(* ===== verification/Receipts.v ===== *)
(** * CRDT receipts and maps

    [store/crdt/mod.rs] and what its two value types share: the receipt lifetime, the entry-wise
    combination of two ordered maps, and postcard's codec of a value. A [BTreeMap] is a finite
    map here; the order in which its entries are visited matters nowhere, since what is
    accumulated over them commutes. *)

From S2P Require Import Prelude Types.

(** ** Definitions *)

Definition receipt_expired (now_ms stamp_ms ttl_ms : Z) : bool :=
  (ttl_ms <? saturating_sub now_ms stamp_ms) || (ttl_ms <? saturating_sub stamp_ms now_ms).

(** [postcard::to_stdvec] and [postcard::from_bytes] at one type. *)
Class Postcard (A : Type) := {
  to_stdvec : A -> option Bytes;
  from_bytes : Bytes -> option A;
}.

(** Its round trip, which the resolvers rely on. *)
Class PostcardLaws (A : Type) `{Postcard A} : Prop := {
  from_to_bytes x b : to_stdvec x = Some b -> from_bytes b = Some x;
}.

(** Encoding a value by its position in an enumeration of its type, for evaluating the model. *)
Definition enumerated_postcard (A : Type) `{Countable A} : Postcard A := {|
  to_stdvec x := Some [Z.pos (encode x)];
  from_bytes b := match b with [Z.pos n] => decode n | _ => None end;
|}.

Lemma enumerated_laws (A : Type) `{Countable A} : @PostcardLaws A (enumerated_postcard A).
Proof. constructor. intros x b [= <-]. cbn. apply decode_encode. Qed.

Section Maps.
Context {K : Type} `{Countable K} {A : Type}.

(** The keys and the values of a map. *)
Definition map_keys (m : gmap K A) : list K := (map_to_list m).*1.
Definition map_values (m : gmap K A) : list A := (map_to_list m).*2.

(** [for (k, v) in b { a.entry(k).and_modify(|m| *m = f(m, v)).or_insert(v) }] *)
Definition merge_entries (f : A -> A -> A) (a b : gmap K A) : gmap K A :=
  foldl (fun m kv => partial_alter (fun o => Some (from_option (fun x => f x kv.2) kv.2 o)) kv.1 m)
    a (map_to_list b).

End Maps.

(** [fold(0, u64::saturating_add)] *)
Definition saturating_sum (l : list Z) : Z := foldl saturating_add 0 l.

(** ** Lemmas *)

Section MapLemmas.
Context {K : Type} `{Countable K} {A : Type}.
Implicit Types (m a b : gmap K A).

Lemma elem_of_map_keys m k : k ∈ map_keys m <-> is_Some (m !! k).
Proof.
  unfold map_keys. rewrite list_elem_of_fmap. split.
  - intros ([k' v] & -> & Hin%elem_of_map_to_list). by exists v.
  - intros [v Hv]. exists (k, v). split; [done|]. by apply elem_of_map_to_list.
Qed.

Lemma map_keys_NoDup m : NoDup (map_keys m).
Proof. apply NoDup_fst_map_to_list. Qed.

Lemma merge_entries_lookup f a b k :
  merge_entries f a b !! k = union_with (fun x y => Some (f x y)) (a !! k) (b !! k).
Proof.
  unfold merge_entries. pose proof (NoDup_fst_map_to_list b) as Hnd.
  assert (Hb : forall v, (k, v) ∈ map_to_list b <-> b !! k = Some v) by (intros; apply elem_of_map_to_list).
  revert Hnd Hb. generalize (b !! k) (map_to_list b). intros o l. revert a o.
  induction l as [|[k' v'] l IH]; intros a o Hnd Hb; cbn.
  { destruct o as [v|]; [|by destruct (a !! k)]. pose proof (proj2 (Hb v) eq_refl) as Hin. by apply not_elem_of_nil in Hin. }
  cbn in Hnd. apply NoDup_cons in Hnd as [Hni Hnd]. destruct (decide (k' = k)) as [->|Hne].
  - assert (o = Some v') as -> by (apply Hb; left).
    rewrite (IH _ None) by (done || (intros v; split; [|done]; intros Hin;
      exfalso; apply Hni, list_elem_of_fmap; by exists (k, v))).
    rewrite lookup_partial_alter_eq. by destruct (a !! k).
  - rewrite (IH _ o), lookup_partial_alter_ne by (done || (intros v; rewrite <-Hb, elem_of_cons; split; [by right|by intros [[= -> _]|?]])).
    done.
Qed.

Lemma merge_entries_comm f a b : (forall x y, f x y = f y x) -> merge_entries f a b = merge_entries f b a.
Proof.
  intros Hf. apply map_eq. intros k. rewrite !merge_entries_lookup.
  destruct (a !! k), (b !! k); cbn; f_equal; auto.
Qed.
Lemma merge_entries_assoc f a b c : (forall x y z, f x (f y z) = f (f x y) z) ->
  merge_entries f a (merge_entries f b c) = merge_entries f (merge_entries f a b) c.
Proof.
  intros Hf. apply map_eq. intros k. rewrite !merge_entries_lookup.
  destruct (a !! k), (b !! k), (c !! k); cbn; f_equal; auto.
Qed.
Lemma merge_entries_idemp f a : (forall x, f x x = x) -> merge_entries f a a = a.
Proof.
  intros Hf. apply map_eq. intros k. rewrite !merge_entries_lookup.
  destruct (a !! k); cbn; f_equal; auto.
Qed.
Lemma merge_entries_is_Some f a b k :
  is_Some (merge_entries f a b !! k) <-> is_Some (a !! k) \/ is_Some (b !! k).
Proof. rewrite merge_entries_lookup, !is_Some_alt. destruct (a !! k), (b !! k); cbn; tauto. Qed.

(** A sum over a map's entries is a sum over any list of keys that covers it. *)
Lemma sum_over_keys (g : K -> A -> Z) m (ks : list K) : NoDup ks -> (forall k, is_Some (m !! k) -> k ∈ ks) ->
  sum_Z ((fun kv => g kv.1 kv.2) <$> map_to_list m) = sum_Z ((fun k => from_option (g k) 0 (m !! k)) <$> ks).
Proof.
  revert ks. induction m as [|k v m Hk IH] using map_ind; intros ks Hnd Hc.
  { rewrite map_to_list_empty. cbn. clear Hnd Hc. induction ks as [|k ks IH]; cbn; [done|].
    rewrite lookup_empty. apply IH. }
  assert (Hin : k ∈ ks) by (apply Hc; rewrite lookup_insert_eq; by eexists).
  destruct (list_elem_of_split _ _ Hin) as (l1 & l2 & ->).
  rewrite (sum_Z_perm _ _ (fmap_Permutation _ _ _ (map_to_list_insert m k v Hk))), fmap_cons, sum_Z_cons.
  rewrite <-Permutation_middle in Hnd. apply NoDup_cons in Hnd as [Hni Hnd].
  rewrite (IH (l1 ++ l2)).
  - rewrite !fmap_app, !sum_Z_app, fmap_cons, sum_Z_cons, lookup_insert_eq. cbn [from_option fst snd].
    assert (He : forall l : list K, k ∉ l -> (fun k0 => from_option (g k0) 0 (<[k:=v]> m !! k0)) <$> l =
      (fun k0 => from_option (g k0) 0 (m !! k0)) <$> l).
    { intros l Hl. apply list_fmap_ext. intros i x Hx. rewrite lookup_insert_ne; [done|].
      intros ->. apply Hl. by eapply list_elem_of_lookup_2. }
    rewrite not_elem_of_app in Hni. destruct Hni. rewrite !He by done. lia.
  - done.
  - intros k' Hk'. assert (k' <> k) by (intros ->; rewrite Hk in Hk'; by destruct Hk').
    specialize (Hc k'). rewrite lookup_insert_ne, elem_of_app, elem_of_cons in Hc by done.
    rewrite elem_of_app. destruct (Hc Hk') as [?|[?|?]]; tauto.
Qed.

Lemma sum_over_values (g : A -> Z) m (ks : list K) : NoDup ks -> (forall k, is_Some (m !! k) -> k ∈ ks) ->
  sum_Z (g <$> map_values m) = sum_Z ((fun k => from_option g 0 (m !! k)) <$> ks).
Proof.
  intros Hnd Hc. rewrite <-(sum_over_keys (fun _ => g)) by done. unfold map_values.
  by rewrite <-list_fmap_compose.
Qed.

(** Adding over one list of keys. *)
Lemma sum_Z_fmap_add (f g : K -> Z) (ks : list K) :
  sum_Z ((fun k => f k + g k) <$> ks) = sum_Z (f <$> ks) + sum_Z (g <$> ks).
Proof. induction ks as [|k ks IH]; [done|]. rewrite !fmap_cons, !sum_Z_cons, IH. lia. Qed.
Lemma sum_Z_fmap_ext (f g : K -> Z) (ks : list K) : (forall k, k ∈ ks -> f k = g k) ->
  sum_Z (f <$> ks) = sum_Z (g <$> ks).
Proof.
  intros Hfg. f_equal. apply list_fmap_ext. intros i k Hk. apply Hfg. by eapply list_elem_of_lookup_2.
Qed.

End MapLemmas.

Lemma saturating_fold l : forall x, Forall (Z.le 0) l -> 0 <= x <= u64_max ->
  foldl saturating_add x l = Z.min (x + sum_Z l) u64_max.
Proof.
  induction l as [|y l IH]; intros x Hl Hx; cbn [foldl]; [change (sum_Z []) with 0; lia|]. apply Forall_cons in Hl as [Hy Hl].
  pose proof (sum_Z_nonneg l Hl). rewrite sum_Z_cons, IH by (done || unfold saturating_add; ulia).
  unfold saturating_add. ulia.
Qed.

Lemma saturating_sum_exact l : Forall (Z.le 0) l -> saturating_sum l = Z.min (sum_Z l) u64_max.
Proof. intros Hl. unfold saturating_sum. rewrite saturating_fold by (done || ulia). f_equal. Qed.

★ ★ ★ ★

◆ PROBLEM TO SOLVE: In the listing above, locate the line containing "(** ** Lemmas *)" and the line containing "- intros ([k'". Extract those two lines and every line between them, exactly as written, and only those.

◆ PROBLEM SOLUTION:
(** ** Lemmas *)

Section MapLemmas.
Context {K : Type} `{Countable K} {A : Type}.
Implicit Types (m a b : gmap K A).

Lemma elem_of_map_keys m k : k ∈ map_keys m <-> is_Some (m !! k).
Proof.
  unfold map_keys. rewrite list_elem_of_fmap. split.
  - intros ([k' v] & -> & Hin%elem_of_map_to_list). by exists v.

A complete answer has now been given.